The commentary below is from our monthly newsletter and is provided here as a convenient reference for our readers.

Fickle Markets

Energy is out. That’s what the investment world seems to have concluded. Now that the price of oil is “only” $60 per barrel and went “all the way down” to $58, it’s clear to Wall Street that energy stocks are now a bad investment. To make things worse, Merrill Lynch recently downgraded the sector. So now traders and investors are headed for the exits. Not great for our Model Stock Portfolio since almost a third of our holdings by weight are in the energy sector (over a third if you use our “Target Allocation”). There was one recent “expert” predicting that oil would hit a low of $27/barrel soon, and others who say we will never see $70+ per barrel oil again. This is a far cry from recent opinions that oil might exceed $100/barrel in the not-to-distant future.

Is it time for we prudent investors to dump our energy stocks as well? Probably not. Many of the energy stocks we hold never had $70+ per barrel priced into their share price in the first place. It’s unfortunate that they have taken a hit, but such is the indiscriminate nature of Mr. Market. He punishes the good and bad equally in panic times. We think that energy stocks will very soon represent a buying opportunity for us as sanity slowly returns and investors once again realize that we need oil to make things run. At least for now. Nuclear powered cars are not yet perfected.

Commenting on Our Stock Model Portfolio

For the first time since we began this newsletter, we have added cash to our “Target Ownership” in Table 2 rather than purchasing two new stocks to replace CAO and ENH, which we sold this month. We did so in part to hedge our bets in October. October, as you probably know, is historically the worst month of the year to own securities. This may or may not be true this year, but there are enough uncertainties right now over the economy, mid-term elections, and other geo-political events that it seems a prudent thing to raise a little short-term cash. Cash, after all, is a pretty decent investment at present with the Fed funds rate over 5%.

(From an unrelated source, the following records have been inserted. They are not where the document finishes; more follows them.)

(* ===== verification/TruthTableInvariant.v ===== *)
(** The invariant of [SNLTruthTable]: what every table made by the public
    constructors and factories satisfies, and that constant reduction keeps it.
    [SNLTruthTable::operator<], the order that keys tables in maps and sets, on
    tables that satisfy it. *)
From S2P Require Import Prelude BitDependencies BitVecDynamic TruthTable VectorTables Reduction.
Local Open Scope N_scope.

#[local] Arguments countBitsForVector : simpl never.

(** Each metadata record is at its default unless the generic type owns it. *)
Definition foreign_default (t : SNLTruthTable) : Prop :=
  (genericType_ t <> TABLE_SELECT ->
     tableSelectAddressSize_ t = 0 /\ tableSelectDepth_ t = 0) /\
  (genericType_ t <> DIVMOD ->
     divModWidth_ t = 0 /\ divModSigned_ t = false /\
     divModResult_ t = QUOTIENT /\ divModOutputBit_ t = 0) /\
  (isWordArithmetic t = false -> word_ t = word_default) /\
  (genericType_ t <> ROM -> rom_ t = rom_default) /\
  (genericType_ t <> VECTOR_UPDATE -> vectorUpdate_ t = vector_update_default) /\
  (genericType_ t <> VECTOR_SELECT -> vectorSelect_ t = vector_select_default).

(** The rows of a table: none, or one per assignment of its inputs. *)
Definition rows_wf (t : SNLTruthTable) : Prop :=
  bitvec_wf (bits_ t) /\
  (bits_ t = bitvec_zeros 0 \/ genericType_ t = NONE /\ nbits_ (bits_ t) = 2 ^ size_ t).

Definition tt_wf (t : SNLTruthTable) : Prop :=
  validateGenericMetadata t = Ret tt /\ foreign_default t /\ rows_wf t /\
  size_ t <= u32max /\
  (size_ t = 0 \/ countBitsForVector (dependencies_ t) <= size_ t).
(** * Truth table of a tree *)

(** Row [i]: input [j] of [n] gets bit [n - j - 1] of [i]. *)
Definition set_row (inputs : list term) (n i : N) (v : values) : values :=
  foldl (fun v j => setValue v (nth (N.to_nat j) inputs 0) (N.testbit i (n - j - 1))) v (upto n).

Definition mask_step (root : node) (inputs : list term) (n : N)
    (acc : outcome (values * N)) (i : N) : outcome (values * N) :=
  st ← acc;
  let '(v, mask) := (st : values * N) in
  let v := set_row inputs n i v in
  result ← getValue v root;
  Ret (v, N.lor mask (N.shiftl (N.b2n result) i)).

Definition vector_step (root : node) (inputs : list term) (n : N)
    (acc : outcome (values * list bool)) (i : N) : outcome (values * list bool) :=
  st ← acc;
  let '(v, mask) := (st : values * list bool) in
  let v := set_row inputs n i v in
  result ← getValue v root;
  Ret (v, <[N.to_nat i := result]> mask).

(** [getTruthTable(terms)]; [orderID] is [SNLBitTerm::getOrderID]. The row
    counter is an [int], so [pow(2, n)] must stay below [2^31]. *)
Definition getTruthTable (orderID : term -> N) (tree : SNLBooleanTree) (v : values)
    (terms : list term) : outcome SNLTruthTable :=
  match root_ tree with
  | None => Throw "Boolean tree not parsed"
  | Some root =>
      let inputs := filter (fun t => t ∈ inputs_ tree) terms in
      let deps := orderID <$> inputs in
      _ ← require (forallb (fun t => bool_decide (t ∈ terms)) (inputs_ tree))
            "Term is not a truth table input.";
      let n := N.of_nat (length inputs) in
      let v := foldl (fun v t => setValue v t false) v inputs in
      if 6 <? n then
        _ ← defined (n <? 31);
        r ← foldl (vector_step root inputs n)
              (Ret (v, replicate (N.to_nat (2 ^ n)) false)) (upto (2 ^ n));
        blocks ← encodeBits deps;
        tt_vector n (snd r) blocks
      else
        r ← foldl (mask_step root inputs n) (Ret (v, 0)) (upto (2 ^ n));
        blocks ← encodeBits deps;
        tt_mask n (snd r) blocks
  end.

(** * Expression of a tree *)

Definition appendInput (i : input_node) (ns : list Expression.Node)
    : nat * list Expression.Node :=
  match i with
  | InTerm t => Expression.addTerm ns t
  | InState s inverted =>
      let '(id, ns) := Expression.addState ns s in
      if inverted then Expression.addOperation ns Expression.Not [id] else (id, ns)
  | InConst b => Expression.addConstant ns b
  end.

(** [appendBooleanExpressionNode]: operands first, left to right. *)
Fixpoint appendNode (n : node) (ns : list Expression.Node)
    : outcome (nat * list Expression.Node) :=
  match n with
  | Input i => Ret (appendInput i ns)
  | Function_ type inputs =>
      r ← (fix append l ns := match l with
            | [] => Ret ([], ns)
            | x :: l =>
                r ← appendNode x ns;
                r' ← append l (snd (r : nat * list Expression.Node));
                Ret (fst r :: fst r', snd (r' : list nat * list Expression.Node))
            end) inputs ns;
      let '(operands, ns) := (r : list nat * list Expression.Node) in
      match type with
      | FBUFFER =>
          match operands with
          | [o] => Ret (o, ns)
          | _ => Throw "BUFFER node must have exactly one input"
          end
      | FNOT => Ret (Expression.addOperation ns Expression.Not operands)
      | FAND => Ret (Expression.addOperation ns Expression.And operands)
      | FOR => Ret (Expression.addOperation ns Expression.Or operands)
      | FXOR => Ret (Expression.addOperation ns Expression.Xor operands)
      end
  end.

Definition getBooleanExpression (tree : SNLBooleanTree) : outcome Expression.BooleanExpression :=
  match root_ tree with
  | None => Throw "Boolean tree not parsed"
  | Some root =>
      r ← appendNode root [];
      let '(id, ns) := (r : nat * list Expression.Node) in
      Ret (Expression.mkExpression ns id)
  end.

Another departure from our normal procedures was to allow the gap between “Target Ownership” in Table 2 and “Actual Ownership” to widen more than 2% for HERO, HLX, and HES. All three are energy stocks. Most of the time, once the gap between these two columns exceeds 2% we adjust our ownership by buying or selling to bring our target and actual ownership back in line with one another. However, there is an old axiom that you should never try to catch a falling knife. Given that many energy stocks are in a near-freefall state right now, and especially since that freefall is happening as we head into the month of October, we thought we’d wait just a bit before making the adjustment. More than that, both HLX and HES are now on our “watch closely” list since both have had recent earnings estimates cuts. If you are looking to make any energy stock purchases, HERO and ERF may both be at very good valuations now.

Our current plan is to become fully invested by November 1, taking our cash holdings down to 0%. Historically, the period between November 1 and April 30 is a strong one for the stock market. Although this time around there is the growing worry of a softening economy (even a recession?), the stock market may stay robust as long as it thinks the Feds will begin lowering interest rates early next year. Expect some higher-than-normal volatility in the meantime.